We woke from a restful night in our tent. Our camp gear is compact to fit into the three hatches of our Current Designs Libra XT. It's their largest model, 21.8' long and 32" wide, making it very stable in the water (I like that). We only needed to make one trip from the campsite, and we only needed the front and back hatches to stow our gear, plus a few items we wanted en route stashed in cockpit dry sacks.
Another resource Wayne purchased online was Paddle Routes of Western Washington: 50 Flatwater Trips for Canoe and Kayak. The author, Verne Huser, also collaborated on the book I mentioned yesterday, so there's a lot of overlap and similarities. We both tried web searches, but for some reason, few people have written about this section of the river. Today's trip would take us from Rasar State Park to a mid-river Ross Island north of Sedro-Woolley.
After our short paddle yesterday, I felt a bit better about this new experience. The river was wide and deep in most places. When it made a turn, the water cut a steep bank into the outside shore. One such bank was drilled with holes by nesting Bank Swallows. You could hear them calling as they flew low over the water grabbing insects. The inside shore was usually a wide gravel or sand bar.
We traveled light with snack foods. Fruit cups, trail mix, breakfast bars, juices, and I'll admit it, candy. That's enough to start and end the day, but one substantial meal is nice. So we went to the Lyman Tavern for a hot lunch then went up to the market for more water (we really underestimated our needs), snacks, and an ice cream (yum). To get to Lyman, you have to enter a shallow back bay and climb the rock retaining wall to a riverside path. Main street, the pub, and the market on Highway 20 are in easy walking distance.

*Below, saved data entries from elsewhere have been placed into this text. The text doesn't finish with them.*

Record tree_ok (t : list cgroup) : Prop := {
  to_len : length t = NPROC;
  to_root : exists r, t !! 0%nat = Some r /\ parent r = None /\ depth r = 0;
  to_parent : forall i c, t !! i = Some c -> i <> 0%nat -> is_live t i = true ->
    exists j p, parent c = Some j /\ t !! j = Some p /\ is_live t j = true /\ depth c = depth p + 1;
  to_depth : forall i c, t !! i = Some c -> is_live t i = true -> 0 <= depth c;
  to_desc : forall i c, t !! i = Some c -> is_live t i = true -> nr_descendants c = Z.of_nat (descendants t i);
  to_procs : forall i c, t !! i = Some c -> is_live t i = true ->
    num_of_procs c = Z.of_nat (members t i) /\ populated c = negb (bool_decide (members t i = 0%nat));
  to_plen : forall i c, t !! i = Some c -> length (proc c) = NPROC;
  to_dead : forall i c, t !! i = Some c -> is_live t i = false -> nprocs t i = 0%nat
}.

(** Two tables with the same tree: the same groups live, with the same parents. *)
Definition same_shape (t t' : list cgroup) : Prop :=
  length t' = length t /\ forall i c', t' !! i = Some c' -> exists c, t !! i = Some c /\
    parent c' = parent c /\ depth c' = depth c /\ (i = 0%nat \/ (cgroup_dir_path c' = [] <-> cgroup_dir_path c = [])).
Definition same_procs (t t' : list cgroup) : Prop := forall i c c', t !! i = Some c -> t' !! i = Some c' -> proc c' = proc c.

Lemma same_shape_fwd t t' i c : same_shape t t' -> t !! i = Some c -> exists c', t' !! i = Some c' /\
  parent c' = parent c /\ depth c' = depth c /\ (i = 0%nat \/ (cgroup_dir_path c' = [] <-> cgroup_dir_path c = [])).
Proof.
  intros [Hl H] Hc. destruct (lookup_lt_is_Some_2 t' i) as [c' Hc']; [rewrite Hl; by eapply lookup_lt_Some|].
  exists c'. split; [done|]. destruct (H i c' Hc') as (c0 & E & ?). assert (c0 = c) as -> by congruence. done.
Qed.

Lemma lookup_none_len {A B} (l : list A) (l' : list B) i : length l' = length l -> l !! i = None -> l' !! i = None.
Proof. intros E H. apply lookup_ge_None in H. apply lookup_ge_None. lia. Qed.

Lemma is_live_same t t' i : same_shape t t' -> is_live t' i = is_live t i.
Proof.
  intros Hs. unfold is_live. destruct (t !! i) as [c|] eqn:E.
  - destruct (same_shape_fwd t t' i c Hs E) as (c' & -> & _ & _ & [->|Hp]); [done|]. f_equal. f_equal. by apply bool_decide_ext.
  - by rewrite (lookup_none_len t t' i (proj1 Hs) E).
Qed.

Lemma ancestors_same t t' fuel : (forall i, t' !! i ≫= parent = t !! i ≫= parent) -> forall i, ancestors fuel t' i = ancestors fuel t i.
Proof. intros H. induction fuel as [|fuel IH]; intros i; [done|]. cbn. rewrite H. destruct (t !! i ≫= parent); [by rewrite IH|done]. Qed.

Lemma parent_same t t' i : same_shape t t' -> t' !! i ≫= parent = t !! i ≫= parent.
Proof.
  intros Hs. destruct (t !! i) as [c|] eqn:E.
  - destruct (same_shape_fwd t t' i c Hs E) as (c' & -> & Hp & _). done.
  - by rewrite (lookup_none_len t t' i (proj1 Hs) E).
Qed.

Lemma below_same t t' i j : same_shape t t' -> below t' i j = below t i j.
Proof.
  intros Hs. unfold below. rewrite (is_live_same t t') by done. by rewrite (ancestors_same t t') by (intros; by apply parent_same).
Qed.

Lemma nprocs_same t t' j : same_shape t t' -> (forall c c', t !! j = Some c -> t' !! j = Some c' -> proc c' = proc c) -> nprocs t' j = nprocs t j.
Proof.
  intros Hs Hp. unfold nprocs. destruct (t !! j) as [c|] eqn:E.
  - destruct (same_shape_fwd t t' j c Hs E) as (c' & E' & _). rewrite E', (Hp c c') by done. done.
  - by rewrite (lookup_none_len t t' j (proj1 Hs) E).
Qed.

Lemma descendants_same t t' i : same_shape t t' -> descendants t' i = descendants t i.
Proof. intros Hs. apply total_ext. intros j _. by rewrite (below_same t t'). Qed.

Lemma members_same t t' i : same_shape t t' -> same_procs t t' -> members t' i = members t i.
Proof. intros Hs Hp. apply total_ext. intros j _. by rewrite (below_same t t'), (nprocs_same t t' j Hs (Hp j)). Qed.

(** The part of the invariant that only looks at the shape. *)
Lemma shape_ok t t' : tree_ok t -> same_shape t t' -> length t' = NPROC /\
  (exists r, t' !! 0%nat = Some r /\ parent r = None /\ depth r = 0) /\
  (forall i c, t' !! i = Some c -> i <> 0%nat -> is_live t' i = true ->
    exists j p, parent c = Some j /\ t' !! j = Some p /\ is_live t' j = true /\ depth c = depth p + 1) /\
  (forall i c, t' !! i = Some c -> is_live t' i = true -> 0 <= depth c).
Proof.
  intros [H1 (r & R1 & R2 & R3) H3 H4 _ _ _ _] Hs. split; [by rewrite (proj1 Hs)|]. split; [|split].
  - destruct (same_shape_fwd t t' 0 r Hs R1) as (r' & ? & ? & ? & _). exists r'. split_and!; congruence.
  - intros i c' Hc' Hi Hl. destruct (proj2 Hs i c' Hc') as (c & E & Ep & Ed & _). rewrite (is_live_same t t') in Hl by done.
    destruct (H3 i c E Hi Hl) as (j & p & Hp & Hj & Hlj & Hd). destruct (same_shape_fwd t t' j p Hs Hj) as (p' & Hj' & _ & Ed' & _).
    exists j, p'. rewrite (is_live_same t t') by done. split_and!; congruence.
  - intros i c' Hc' Hl. destruct (proj2 Hs i c' Hc') as (c & E & _ & -> & _). rewrite (is_live_same t t') in Hl by done. by apply (H4 i).
Qed.

(** A change outside the tree and its counters. *)
Lemma tree_ok_frame t t' : tree_ok t -> same_shape t t' -> same_procs t t' ->
  (forall i c c', t !! i = Some c -> t' !! i = Some c' -> is_live t i = true ->
    nr_descendants c' = nr_descendants c /\ num_of_procs c' = num_of_procs c /\ populated c' = populated c) ->
  tree_ok t'.
Proof.
  intros Ht Hs Hpr Hc. destruct (shape_ok t t' Ht Hs) as (S1 & S2 & S3 & S4). pose proof Ht as [_ _ _ _ H5 H6 H7 H8].
  split; try done; intros i c' Hc'; destruct (proj2 Hs i c' Hc') as (c & E & _).
  - intros Hl. rewrite (is_live_same t t') in Hl by done.
    destruct (Hc i c c' E Hc' Hl) as (-> & _). rewrite (descendants_same t t') by done. by apply H5.
  - intros Hl. rewrite (is_live_same t t') in Hl by done.
    destruct (Hc i c c' E Hc' Hl) as (_ & -> & ->). rewrite (members_same t t') by done. by apply H6.
  - rewrite (Hpr i c c') by done. by apply (H7 i).
  - intros Hl. rewrite (is_live_same t t') in Hl by done. rewrite (nprocs_same t t' i Hs (Hpr i)). by apply (H8 i c).
Qed.

(** ** Chains of ancestors *)

Lemma chain_ancestors t i l : chain t i l -> forall fuel, (length l <= fuel)%nat -> ancestors fuel t i = l.
Proof.
  induction 1 as [i c Hc Hp|i c p l Hc Hp _ IH]; intros [|fuel] Hf; simpl in Hf; try lia; cbn [ancestors]; rewrite Hc; simpl; rewrite Hp.
  - done.
  - by rewrite IH by lia.
Qed.

Lemma chain_first t i l : chain t i l -> exists l', l = i :: l'.
Proof. destruct 1; eauto. Qed.

(** The chain of a live group: all its elements are live, of smaller depth than those before them. *)
Lemma live_chain t : tree_ok t -> forall n i c, t !! i = Some c -> is_live t i = true -> (Z.to_nat (depth c) < n)%nat ->
  exists l, chain t i l /\ NoDup l /\
    Forall (fun j => exists c', t !! j = Some c' /\ is_live t j = true /\ depth c' <= depth c /\ (j <> i -> depth c' < depth c)) l.
Proof.
  intros Ht. induction n as [|n IH]; intros i c Hc Hl Hn; [lia|]. destruct (decide (i = 0%nat)) as [->|Hi].
  - destruct (to_root _ Ht) as (r & R1 & R2 & R3). assert (r = c) as -> by congruence.
    exists [0%nat]. split; [by eapply chain_root|]. split; [apply NoDup_singleton|]. constructor; [|constructor]. exists c. split_and!; done || lia.
  - destruct (to_parent _ Ht i c Hc Hi Hl) as (j & p & Hp & Hj & Hlj & Hd). pose proof (to_depth _ Ht j p Hj Hlj) as Hdp.
    destruct (IH j p Hj Hlj) as (l & Hch & Hnd & Hf); [lia|]. exists (i :: l). split; [by eapply chain_up|].
    assert (Forall (fun j0 => exists c', t !! j0 = Some c' /\ is_live t j0 = true /\ depth c' < depth c) l) as Hf'.
    { apply (Forall_impl _ _ _ Hf). intros k (c' & ? & ? & ? & _). exists c'. split_and!; done || lia. }
    split.
    + apply NoDup_cons. split; [|done]. intros Hin. rewrite Forall_forall in Hf'. destruct (Hf' i Hin) as (c' & ? & _ & ?).
      assert (c' = c) as -> by congruence. lia.
    + constructor; [exists c; split_and!; done || lia|]. apply (Forall_impl _ _ _ Hf').
      intros k (c' & ? & ? & ?). exists c'. split_and!; done || lia.
Qed.

Lemma live_ancestors t i : tree_ok t -> is_live t i = true ->
  exists l, chain t i l /\ ancestors (S NPROC) t i = l /\ NoDup l /\ (length l <= NPROC)%nat /\ Forall (fun j => is_live t j = true) l.
Proof.
  intros Ht Hl. assert (exists c, t !! i = Some c) as [c Hc] by (unfold is_live in Hl; case_match; [by eexists|done]).
  destruct (live_chain t Ht _ i c Hc Hl (Nat.lt_succ_diag_r _)) as (l & Hch & Hnd & Hf).
  assert (length l <= NPROC)%nat as Hlen.
  { rewrite <- (to_len _ Ht), <- (length_seq (length t) 0). apply submseteq_length, NoDup_submseteq; [done|].
    intros j Hj. rewrite Forall_forall in Hf. destruct (Hf j Hj) as (c' & Hj' & _). apply elem_of_seq.
    apply lookup_lt_Some in Hj'. lia. }
  exists l. split; [done|]. split; [by apply (chain_ancestors t i l Hch); lia|]. split; [done|]. split; [done|].
  apply (Forall_impl _ _ _ Hf). by intros j (c' & _ & ? & _).
Qed.

Lemma below_self t i : is_live t i = true -> below t i i = true.
Proof. intros H. unfold below. rewrite H. apply bool_decide_eq_true. by left. Qed.

Lemma below_live t i j : below t i j = true -> is_live t j = true.
Proof. unfold below. by intros [? _]%andb_prop. Qed.

(** [up] changes exactly the group and its ancestors. *)
Lemma upd_all_one i f s : upd_cg i f s = upd_all (fun j c => if decide (j ∈ [i]) then f c else c) s.
Proof.
  unfold upd_cg, upd_all. f_equal. apply list_eq. intros j. rewrite list_lookup_imap, list_lookup_alter.
  case_decide as E.
  - subst. destruct (cgroups s !! j); [|done]. simpl. rewrite decide_True by (by left). done.
  - destruct (cgroups s !! j); [|done]. simpl. rewrite decide_False by (rewrite list_elem_of_singleton; congruence). done.
Qed.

With full tummies, we got back in Mr. Kayak. Two hours of paddling took us past massive log jams on islands and dotting sand bars. We had to be careful to weave our way around huge stumps and trees jammed into the bed of the river. These snags can be dangerous if you get too close. But we got pretty good about reading the water to figure out the location of ones hidden below the surface.
Just north of Sedro-Woolley is Ross Island, historically a native site and homesteaded by Alexander Ross. We found a gravel bar on the north side to take out and pitch our tent. We arrived early so we took out our Therm-a-Rest pads to lounge in the shade and read. Over the crest of the bar we could hear voices coming down the river. Then we heard the cry, "Canadians." We have a small flag on a rod at the back of Mr. Kayak to help make us more visible on the water. Two young locals came ashore to say hi. They were floating from Lyman to Sedro-Woolley the "easy way" in tubes. Looked pretty "hard" to me.
The day ended with a spectacular sunset.
Things we learned on day two:
- Drink water frequently.
- We need at least a gallon each day.
- Use sunscreen liberally.
- Cover your lap with a tea towel to prevent burned inner thighs.
- Wear a hat for better vision on glaring water.
- Stop for breaks along the way.
- Take time to explore your surroundings.